--- Extracted entries Enclosed Below ---

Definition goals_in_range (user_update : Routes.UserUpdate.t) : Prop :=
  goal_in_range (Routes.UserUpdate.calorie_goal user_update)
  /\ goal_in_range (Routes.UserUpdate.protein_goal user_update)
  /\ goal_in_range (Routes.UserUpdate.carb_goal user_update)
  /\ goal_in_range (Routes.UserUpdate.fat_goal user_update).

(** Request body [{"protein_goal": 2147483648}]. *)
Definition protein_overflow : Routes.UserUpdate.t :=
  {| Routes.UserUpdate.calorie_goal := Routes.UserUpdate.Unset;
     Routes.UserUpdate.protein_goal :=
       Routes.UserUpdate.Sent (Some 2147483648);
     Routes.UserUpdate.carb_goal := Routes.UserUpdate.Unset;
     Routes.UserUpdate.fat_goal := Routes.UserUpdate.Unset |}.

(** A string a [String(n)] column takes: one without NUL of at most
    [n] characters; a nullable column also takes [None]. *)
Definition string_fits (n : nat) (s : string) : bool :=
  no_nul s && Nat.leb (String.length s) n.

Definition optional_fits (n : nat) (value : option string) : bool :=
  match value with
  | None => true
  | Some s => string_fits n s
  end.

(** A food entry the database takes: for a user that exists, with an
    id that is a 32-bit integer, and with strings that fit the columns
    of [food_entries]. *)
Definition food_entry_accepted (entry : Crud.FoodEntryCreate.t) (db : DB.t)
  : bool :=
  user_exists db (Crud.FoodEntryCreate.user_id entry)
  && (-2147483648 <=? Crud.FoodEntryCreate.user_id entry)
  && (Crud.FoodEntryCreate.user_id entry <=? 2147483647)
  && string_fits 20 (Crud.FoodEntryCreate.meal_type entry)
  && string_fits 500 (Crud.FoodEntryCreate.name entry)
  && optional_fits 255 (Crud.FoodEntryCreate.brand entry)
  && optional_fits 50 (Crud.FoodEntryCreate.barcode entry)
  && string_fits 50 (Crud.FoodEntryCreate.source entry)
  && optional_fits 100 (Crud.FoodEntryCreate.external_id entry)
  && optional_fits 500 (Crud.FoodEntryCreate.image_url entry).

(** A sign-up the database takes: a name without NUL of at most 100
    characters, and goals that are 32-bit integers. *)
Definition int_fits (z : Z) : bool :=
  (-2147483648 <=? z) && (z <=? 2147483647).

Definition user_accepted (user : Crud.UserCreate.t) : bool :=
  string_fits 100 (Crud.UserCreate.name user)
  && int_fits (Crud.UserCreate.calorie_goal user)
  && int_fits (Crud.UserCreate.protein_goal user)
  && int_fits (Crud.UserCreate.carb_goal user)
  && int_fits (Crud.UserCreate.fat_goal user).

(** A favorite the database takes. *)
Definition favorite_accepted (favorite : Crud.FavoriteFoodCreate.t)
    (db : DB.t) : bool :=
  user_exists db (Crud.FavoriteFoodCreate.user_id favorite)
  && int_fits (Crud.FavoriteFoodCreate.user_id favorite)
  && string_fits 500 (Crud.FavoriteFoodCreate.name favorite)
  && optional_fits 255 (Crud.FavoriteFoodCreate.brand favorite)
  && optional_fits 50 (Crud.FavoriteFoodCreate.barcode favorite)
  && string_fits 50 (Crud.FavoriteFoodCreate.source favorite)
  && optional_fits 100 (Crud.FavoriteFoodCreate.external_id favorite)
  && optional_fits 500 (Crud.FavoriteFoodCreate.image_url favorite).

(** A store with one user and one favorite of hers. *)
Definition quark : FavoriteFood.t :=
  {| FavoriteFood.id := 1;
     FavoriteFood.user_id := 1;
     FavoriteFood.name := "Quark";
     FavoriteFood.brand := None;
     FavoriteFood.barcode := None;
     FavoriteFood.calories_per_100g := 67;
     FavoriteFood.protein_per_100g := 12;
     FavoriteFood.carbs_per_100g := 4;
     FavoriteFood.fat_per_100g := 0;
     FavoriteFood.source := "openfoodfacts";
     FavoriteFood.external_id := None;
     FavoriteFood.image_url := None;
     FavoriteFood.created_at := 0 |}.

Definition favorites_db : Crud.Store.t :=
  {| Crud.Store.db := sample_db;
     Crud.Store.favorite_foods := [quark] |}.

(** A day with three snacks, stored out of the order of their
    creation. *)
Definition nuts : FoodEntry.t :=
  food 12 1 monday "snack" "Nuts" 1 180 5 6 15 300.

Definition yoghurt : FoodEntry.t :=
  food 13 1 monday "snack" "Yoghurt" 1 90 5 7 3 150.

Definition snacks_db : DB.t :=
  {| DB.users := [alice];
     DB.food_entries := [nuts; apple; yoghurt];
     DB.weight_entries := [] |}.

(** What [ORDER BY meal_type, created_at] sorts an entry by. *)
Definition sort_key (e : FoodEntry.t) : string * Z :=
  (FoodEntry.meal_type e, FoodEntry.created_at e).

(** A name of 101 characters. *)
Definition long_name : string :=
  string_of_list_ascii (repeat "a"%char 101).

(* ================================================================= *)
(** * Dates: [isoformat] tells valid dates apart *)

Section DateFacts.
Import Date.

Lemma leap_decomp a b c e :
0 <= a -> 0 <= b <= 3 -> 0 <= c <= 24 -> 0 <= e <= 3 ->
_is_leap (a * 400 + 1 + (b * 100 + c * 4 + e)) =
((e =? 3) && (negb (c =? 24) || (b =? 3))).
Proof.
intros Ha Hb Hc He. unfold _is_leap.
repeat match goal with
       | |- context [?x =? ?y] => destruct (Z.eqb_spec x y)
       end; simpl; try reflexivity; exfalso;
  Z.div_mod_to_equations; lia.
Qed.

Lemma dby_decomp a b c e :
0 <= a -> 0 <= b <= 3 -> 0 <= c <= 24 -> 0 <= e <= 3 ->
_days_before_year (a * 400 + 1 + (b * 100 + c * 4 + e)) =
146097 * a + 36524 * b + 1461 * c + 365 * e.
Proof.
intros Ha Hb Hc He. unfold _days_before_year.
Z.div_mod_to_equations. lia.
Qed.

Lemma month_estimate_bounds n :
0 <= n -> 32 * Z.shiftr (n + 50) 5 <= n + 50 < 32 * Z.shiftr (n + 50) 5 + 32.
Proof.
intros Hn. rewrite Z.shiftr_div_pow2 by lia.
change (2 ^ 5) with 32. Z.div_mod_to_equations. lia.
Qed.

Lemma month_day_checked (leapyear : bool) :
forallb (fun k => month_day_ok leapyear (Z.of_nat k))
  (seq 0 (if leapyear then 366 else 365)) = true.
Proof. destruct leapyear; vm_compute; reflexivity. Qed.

--- End of Enclosed Extracted entries ---

Your assignment: Look for the word "most" in every line of the records. State how many lines contain it, and write only the number.

Written response: 2